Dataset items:

(* ===== verification/Risk.v ===== *)
(** [RiskEngine] (crates/engine/src/risk.rs): margin, leverage and reduce-only
    checks of orders, withdrawals and liquidation. *)
From stdpp Require Import base gmap sets list sorting strings.
From Stdlib Require Import ZArith Lia.
From S2P Require Import Prelude Types Storage State Tx EngineBase Position.

Inductive MarginMode := Isolated | Cross.
Record RiskEngine := { margin_mode : MarginMode }.

#[export] Instance MarginMode_eq_dec : EqDecision MarginMode.
Proof. solve_decision. Defined.

Definition RiskEngine_default : RiskEngine := {| margin_mode := Isolated |}.
Definition RiskEngine_new (m : MarginMode) : RiskEngine := {| margin_mode := m |}.
Definition set_margin_mode (m : MarginMode) (_ : RiskEngine) : RiskEngine := {| margin_mode := m |}.

Section risk.
Context {B : Backend}.

Definition calculate_cross_margin_equity (s : StateManager) (trader : Address)
    (quote_asset_id : Z) : result EngineError Z :=
  state_result (get_balance s trader quote_asset_id).

(** Always zero, see the comment in the source. *)
Definition calculate_total_locked_margin (_state : StateManager) (_trader : Address)
    (_asset_id : Z) : result EngineError Z := Ok 0.

Definition check_withdraw_allowed (s : StateManager) (trader : Address) (asset_id amount : Z)
    : result EngineError unit :=
  let* balance := state_result (get_balance s trader asset_id) in
  if balance <? amount then Err InsufficientBalance
  else
    let* locked_margin := calculate_total_locked_margin s trader asset_id in
    let available := saturating_sub balance locked_margin in
    if available <? amount then Err InsufficientMargin else Ok tt.

(** The margin that stays locked in an existing position if [order] executes. *)
Definition existing_margin (position : option Position) (order : PlaceOrderTx)
    : result EngineError Z :=
  match position with
  | None => Ok 0
  | Some position =>
      if Bool.eqb (po_is_buy order) (pos_is_long position) then Ok (pos_margin position)
      else if pos_size position =? 0 then Ok 0
      else
        let reduction_size := Z.min (po_size order) (pos_size position) in
        let* scaled := mul_or_overflow reduction_size BASIS_POINTS in
        let freed_margin_ratio := scaled / pos_size position in
        let* freed := mul_or_overflow (pos_margin position) freed_margin_ratio in
        let freed_margin := freed / BASIS_POINTS in
        Ok (saturating_sub (pos_margin position) freed_margin)
  end.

• PROBLEM STATEMENT
Scanning the data above, count the lines in which the string "else" occurs and state only the count.

• THE COMPLETED TASK
4